§ Exercise requirements
Your answer should be the lines below from the one with "by rewrite split_token_sep." to the one with "Lemma fgets_line l", both included, given again exactly and with nothing added.
── Data supplied ──
Definition set_custom_alert_tone (en : bool) : MC unit := store (set_custom_alert_tone_field (flag en)).
Definition set_automatic_call_recording (mode : Z) : MC unit :=
  store (set_automatic_call_recording_field (three_way mode)).
Definition set_sms_logging (en : bool) : MC unit := store (set_sms_logging_field (flag en)).
Definition set_list_all_bypass (en : bool) : MC unit := store (set_list_all_bypass_field (flag en)).
Definition set_internal_connectivity (en : bool) : MC unit :=
  store (set_allow_internal_modem_connectivity_field (flag en)).
Definition set_persistent_logging (en : bool) : MC unit :=
  if en then
    do* rw := set_persistent_partition_rw in
    store (set_persistent_logging_field (if rw <? 0 then 0 else 1))
  else store (set_persistent_logging_field 0).

(** The name setters clear the field first. *)
Definition cleared_text (name field : list Z) : cres (list Z) :=
  let* f := memset field 0 128 in
  set_text name f.
Definition set_modem_name (name : list Z) : MC unit :=
  do* s := get in
  do* f := lift (cleared_text name (modem_name (settings s))) in
  store (set_modem_name_field f).
Definition set_user_name (name : list Z) : MC unit :=
  do* s := get in
  do* f := lift (cleared_text name (user_name (settings s))) in
  store (set_user_name_field f).

Definition enable_signal_tracking (en : bool) : MC unit := store (set_signal_tracking_field (flag en)).
Definition enable_dump_network_tables (en : bool) : MC unit :=
  store (set_dump_network_tables_field (flag en)).
Definition set_signal_tracking_mode (mode : Z) : MC unit :=
  if 3 <? mode then ret tt else store (set_signal_tracking_mode_field mode).
Definition set_signal_tracking_downgrade_notification (enable : Z) : MC unit :=
  store (set_signal_tracking_notify_downgrade_field (if enable =? 0 then 0 else 1)).
Definition set_signal_tracking_cell_change_notification (mode : Z) : MC unit :=
  if 2 <? mode then ret tt else store (set_signal_tracking_notify_cell_change_field mode).
Definition enable_call_waiting_autohangup (en : Z) : MC unit :=
  store (set_callwait_autohangup_field (three_way en)).

(** The APN setters: [len] is cut to 127 only when the text has more than 128
    characters. *)
Definition apn_text (text field : list Z) : cres (list Z) :=
  let len := if MAX_APN_FIELD_SZ <? zlen text then MAX_APN_FIELD_SZ - 1 else zlen text in
  let* f := memset field 0 128 in
  strncpy f text (Z.to_nat len).
Definition set_internal_network_apn_name (apn : list Z) : MC unit :=
  do* s := get in
  do* f := lift (apn_text apn (apn_addr (settings s))) in
  store (set_apn_addr_field f).
Definition set_internal_network_username (username : list Z) : MC unit :=
  do* s := get in
  do* f := lift (apn_text username (apn_username (settings s))) in
  store (set_apn_username_field f).
Definition set_internal_network_pass (pass : list Z) : MC unit :=
  do* s := get in
  do* f := lift (apn_text pass (apn_password (settings s))) in
  store (set_apn_password_field f).
Definition set_internal_network_auth_method (method : Z) : MC unit :=
  store (if method <? 3 then set_apn_auth_method_field method else fun c => c).

Definition clear_ifrst_boot_flag : MC unit := modify (on_settings (set_first_boot_field false)).
End Operations.

(** * Getters with a choice *)

Definition get_openqti_logfile (c : config_prototype) : string :=
  if persistent_logging c =? 0 then "/var/log/openqti.log" else "/persist/openqti.log".
Definition get_default_logpath (c : config_prototype) : string :=
  if persistent_logging c =? 0 then "/tmp/" else "/persist/".

(** [snprintf(buff, 128, "%s", name)] into the caller's buffer. *)
Definition get_modem_name (c : config_prototype) (buff : list Z) : cres (list Z) :=
  let* t := cstr (modem_name c) in set_text t buff.
Definition get_user_name (c : config_prototype) (buff : list Z) : cres (list Z) :=
  let* t := cstr (user_name c) in set_text t buff.

Definition get_signal_tracking_mode_text (c : config_prototype) : string :=
  if signal_tracking_mode c =? 0 then "Standalone/Learn"
  else if signal_tracking_mode c =? 1 then "Standalone/Strict"
  else if signal_tracking_notify_cell_change c =? 2 then "OpenCellid/Learn"
  else if signal_tracking_notify_cell_change c =? 2 then "OpenCellid/Strict"
  else "unknown".
Definition get_signal_tracking_cell_change_notification_mode_text (c : config_prototype) : string :=
  if signal_tracking_notify_cell_change c =? 0 then "none"
  else if signal_tracking_notify_cell_change c =? 1 then "new cells"
  else if signal_tracking_notify_cell_change c =? 2 then "any"
  else "unknown".
Definition get_internal_network_auth_method_text (c : config_prototype) : string :=
  if apn_auth_method c =? 0 then "none"
  else if apn_auth_method c =? 1 then "pap"
  else if apn_auth_method c =? 2 then "chap"
  else if apn_auth_method c =? 3 then "auto"
  else "unknown".

(** * The stored part of the settings *)

(** The numbers and the texts the file keeps, by field. *)
Definition numbers (c : config_prototype) : list Z :=
  [custom_alert_tone c; persistent_logging c; signal_tracking c; signal_tracking_mode c;
   signal_tracking_notify_downgrade c; signal_tracking_notify_cell_change c; sms_logging c;
   list_all_bypass c; callwait_autohangup c; automatic_call_recording c; dump_network_tables
   c; allow_internal_modem_connectivity c; apn_auth_method c; ims_attempt_enable c;
   ims_vt_support c; ims_rtp_support c; ims_sms_support c].
Definition texts (c : config_prototype) : list (list Z) :=
  [user_name c; modem_name c; apn_addr c; apn_username c; apn_password c; ims_apn_addr c;
   ims_apn_username c; ims_apn_password c].

(** Two settings are the same for the file when their numbers and the C strings
    in their text fields are; what a field holds after its NUL is not seen. *)
Definition settings_eq (c c' : config_prototype) : Prop :=
  numbers c = numbers c' /\ map cstr (texts c) = map cstr (texts c').

#[export] Instance settings_eq_equivalence : Equivalence settings_eq.
Proof.
  split.
  - by intros c.
  - intros c c' [H1 H2]. by split.
  - intros c c' c'' [H1 H2] [H3 H4]. split; congruence.
Qed.

(** The file depends on the settings only up to [settings_eq]. *)
#[export] Instance settings_text_proper : Proper (settings_eq ==> eq) settings_text.
Proof.
  intros c c' [Hn Ht]. unfold numbers, texts in Hn, Ht. cbn [map] in Ht. simplify_list_eq.
  unfold settings_text, settings_lines, text_line.
  repeat match goal with H : ?f c = ?f c' |- _ => rewrite H; clear H end.
  repeat match goal with H : cstr (?f c) = cstr (?f c') |- _ => rewrite H; clear H end. done.
Qed.

(** A text the file can carry. *)
Definition line_char (c : Z) : Prop := c <> 0 /\ c <> 10 /\ c <> 61.
Definition line_text (t : list Z) : Prop := t <> [] /\ zlen t <= 63 /\ Forall line_char t.
Definition storable (c : config_prototype) : Prop :=
  Forall byte_ok (numbers c) /\
  Forall (fun f => exists t, cstr f = Ret t /\ line_text t) (texts c).
Definition arrays_ok (c : config_prototype) : Prop := Forall (fun f => zlen f = 128) (texts c).

(** ** Lines and tokens *)

Lemma split_token_sep t c r :
  Forall line_char t -> is_sep c = true -> split_token (t ++ c :: r) = (t, r).
Proof.
  intros Ht Hc. induction Ht as [|x t (H0 & H10 & H61) _ IH]; cbn [split_token app]; [by rewrite Hc|].
  assert (is_sep x = false) as -> by (unfold is_sep; ifdec; done). by rewrite IH.
Qed.

Lemma strtok_sep t c r :
  t <> [] -> Forall line_char t -> is_sep c = true -> strtok (t ++ c :: r) = Some (t, r).
Proof.
  intros Hne Ht Hc. unfold strtok. destruct t as [|x t]; [done|].
  pose proof Ht as [(H0 & H10 & H61) _]%Forall_cons.
  assert (Hx : is_sep x = false) by (unfold is_sep; ifdec; done).
  cbn [skip_seps app]. rewrite Hx. change (x :: t ++ c :: r) with ((x :: t) ++ c :: r).
  by rewrite split_token_sep.
Qed.

Lemma parse_line_setting env key value :
  line_text key -> head key <> Some 35 -> line_text value ->
  parse_line env (key ++ 61 :: value ++ [10]) = apply_setting env key value.
Proof.
  intros (Hk & Hkl & Hkc) Hh (Hv & Hvl & Hvc). unfold parse_line.
  rewrite strtok_sep, strtok_sep by done. rewrite !take_ge by (unfold zlen in *; lia).
  by rewrite bool_decide_eq_false_2.
Qed.

Lemma fgets_line l cur room rest :
  Forall (fun c => c <> 10) l -> (length l < room)%nat ->
  fgets_lines room cur (l ++ 10 :: rest) = (cur ++ l ++ [10]) :: fgets_lines 1023 [] rest.
Proof.
  intros Hl; revert cur room; induction Hl as [|c l Hc _ IH]; intros cur room Hr;
    cbn [fgets_lines app]; [done|]. cbn [length] in Hr.
  rewrite (proj2 (Z.eqb_neq c 10) Hc). destruct room as [|[|room]]; [lia..|].
  rewrite IH by lia. by rewrite <- app_assoc.
Qed.

Lemma until_nul_no_nul s : Forall (fun c => c <> 0) s -> until_nul s = s.
Proof.
  induction 1 as [|c s Hc _ IH]; [done|]. cbn [until_nul].
  by rewrite (proj2 (Z.eqb_neq c 0) Hc), IH.
Qed.

(** A settings line at the front of the file. *)
Lemma parse_lines_setting env key value rest recreate s s' t :
  line_text key -> head key <> Some 35 -> line_text value ->
  apply_setting env key value s = Ret (1, s', t) ->
  parse_lines env (file_lines (key ++ 61 :: value ++ 10 :: rest)) recreate s =
  after t (parse_lines env (file_lines rest) recreate s').
Proof.
  intros Hk Hh Hv Ha. pose proof (parse_line_setting env key value Hk Hh Hv) as Hp.
  destruct Hk as (Hk & Hkl & Hkc), Hv as (Hv & Hvl & Hvc).
  assert (Hl : Forall line_char (key ++ value)) by (by apply Forall_app).
  unfold file_lines. rewrite cons_middle, !app_assoc.
  rewrite fgets_line.
  - cbn [parse_lines app]. rewrite <- !app_assoc. cbn [app]. rewrite until_nul_no_nul.
    2: { apply Forall_app. split; [eapply Forall_impl; [exact Hkc|]; by intros ? []|].
         constructor; [lia|]. apply Forall_app.
         split; [eapply Forall_impl; [exact Hvc|]; by intros ? []|]. repeat constructor. lia. }
    rewrite Hp. rewrite (bind_after _ _ _ _ _ _ Ha). cbn [Z.ltb Z.compare Pos.compare Pos.compare_cont].
    by rewrite orb_false_r.
  - apply Forall_app. split; [|eapply Forall_impl; [exact Hvc|]; by intros ? (? & ? & ?)].
    apply Forall_app. split; [eapply Forall_impl; [exact Hkc|]; by intros ? (? & ? & ?)|].
    repeat constructor. lia.
  - rewrite !length_app. cbn. unfold zlen in *. lia.
Qed.

(** ** Values *)

Lemma byte_text v : byte_ok v -> line_text (fmt_i v) /\ u8 (atoi (fmt_i v)) = v.
Proof.
  unfold byte_ok. intros Hv. split.
  - split; [|split].
    + unfold fmt_i. ifdec. destruct (dec_go_cons 19 v) as (c & r & E & _); [lia|].
      unfold fmt_u. by rewrite E.
    + unfold fmt_i. ifdec. pose proof (length_dec_go 20 v). unfold zlen, fmt_u. lia.
    + eapply Forall_impl; [apply fmt_i_chars|]. unfold line_char. cbn. lia.
  - rewrite atoi_fmt_i by lia. by apply u8_small.
Qed.

Lemma put_num_run f v s : byte_ok v ->
  put_num f (fmt_i v) s = Ret (1, on_settings (f v) s, []).
Proof. intros Hv. unfold put_num. rewrite bind_modify. by rewrite (proj2 (byte_text v Hv)). Qed.

Lemma put_text_run get_field f t s :
  line_text t -> zlen (get_field (settings s)) = 128 ->
  put_text get_field f t s =
  Ret (1, on_settings (f (t ++ 0 :: drop (S (length t)) (get_field (settings s)))) s, []).
Proof.
  intros (_ & Hl & _) Hf. unfold put_text. rewrite bind_get.
  rewrite (bind_lift _ (t ++ 0 :: drop (S (length t)) (get_field (settings s)))).
  - by rewrite bind_modify.
  - unfold set_text. rewrite snprintf_fits by lia. done.
Qed.

Lemma cstr_written t r : line_text t -> cstr (t ++ 0 :: r) = Ret t.
Proof.
  intros (_ & _ & Hc). apply cstr_app. eapply Forall_impl; [exact Hc|]. by intros ? [].
Qed.

Lemma zlen_written t f : zlen t <= 63 -> zlen f = 128 -> zlen (t ++ 0 :: drop (S (length t)) f) = 128.
Proof. intros. zl. unfold zlen in *. rewrite length_drop. lia. Qed.

(** ** Reading back what was written *)

Lemma parse_lines_comment env l rest recreate s n :
  Forall (fun c => c <> 0 /\ c <> 10) l -> (length l < 1023)%nat ->
  parse_line env (l ++ [10]) s = Ret (n, s, []) ->
  parse_lines env (file_lines (l ++ 10 :: rest)) recreate s =
  parse_lines env (file_lines rest) (recreate || (n <? 1)) s.
Proof.
  intros Hl Hlen Hp. unfold file_lines.
  rewrite fgets_line by (done || (eapply Forall_impl; [exact Hl|]; by intros ? [? ?])).
  cbn [parse_lines app]. rewrite until_nul_no_nul; [by rewrite (bind_step _ _ _ _ _ Hp)|].
  apply Forall_app. split; [eapply Forall_impl; [exact Hl|]; by intros ? []|].
  repeat constructor. lia.
Qed.

(** The steps on settings [c] in place of those of the state [s]. *)
Lemma put_num_with f v c s : byte_ok v ->
  put_num f (fmt_i v) (with_settings c s) = Ret (1, with_settings (f v c) s, []).
Proof. apply put_num_run. Qed.

Lemma put_text_with get_field f t c s old :
  line_text t -> get_field c = old -> zlen old = 128 ->
  put_text get_field f t (with_settings c s) =
  Ret (1, with_settings (f (t ++ 0 :: drop (S (length t)) old) c) s, []).
Proof. intros Ht <- Hl. by rewrite put_text_run. Qed.

Lemma put_persistent_with env v c s : byte_ok v ->
  apply_setting env (zs "persistent_logging") (fmt_i v) (with_settings c s) =
  Ret (1, with_settings (set_persistent_logging_field v c) s,
       if v =? 0 then [] else [Remount true]).
Proof.
  intros Hv. change (apply_setting env (zs "persistent_logging") (fmt_i v) (with_settings c s)) with
    ((modify (on_settings (set_persistent_logging_field (u8 (atoi (fmt_i v))))) ;>
      when (negb (u8 (atoi (fmt_i v)) =? 0)) (do* _ := set_persistent_partition_rw env in ret tt) ;>
      @ret cfg_state cfg_action Z 1) (with_settings c s)).
  rewrite bind_modify, (proj2 (byte_text v Hv)). by destruct (v =? 0).
Qed.

Ltac key_ok := split; [done|]; split; [vm_compute; congruence|];
  repeat constructor; vm_compute; congruence.

Ltac comment_ok := repeat constructor; vm_compute; congruence.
───
§ Answer to this task
  by rewrite split_token_sep.
Qed.

Lemma parse_line_setting env key value :
  line_text key -> head key <> Some 35 -> line_text value ->
  parse_line env (key ++ 61 :: value ++ [10]) = apply_setting env key value.
Proof.
  intros (Hk & Hkl & Hkc) Hh (Hv & Hvl & Hvc). unfold parse_line.
  rewrite strtok_sep, strtok_sep by done. rewrite !take_ge by (unfold zlen in *; lia).
  by rewrite bool_decide_eq_false_2.
Qed.

Lemma fgets_line l cur room rest :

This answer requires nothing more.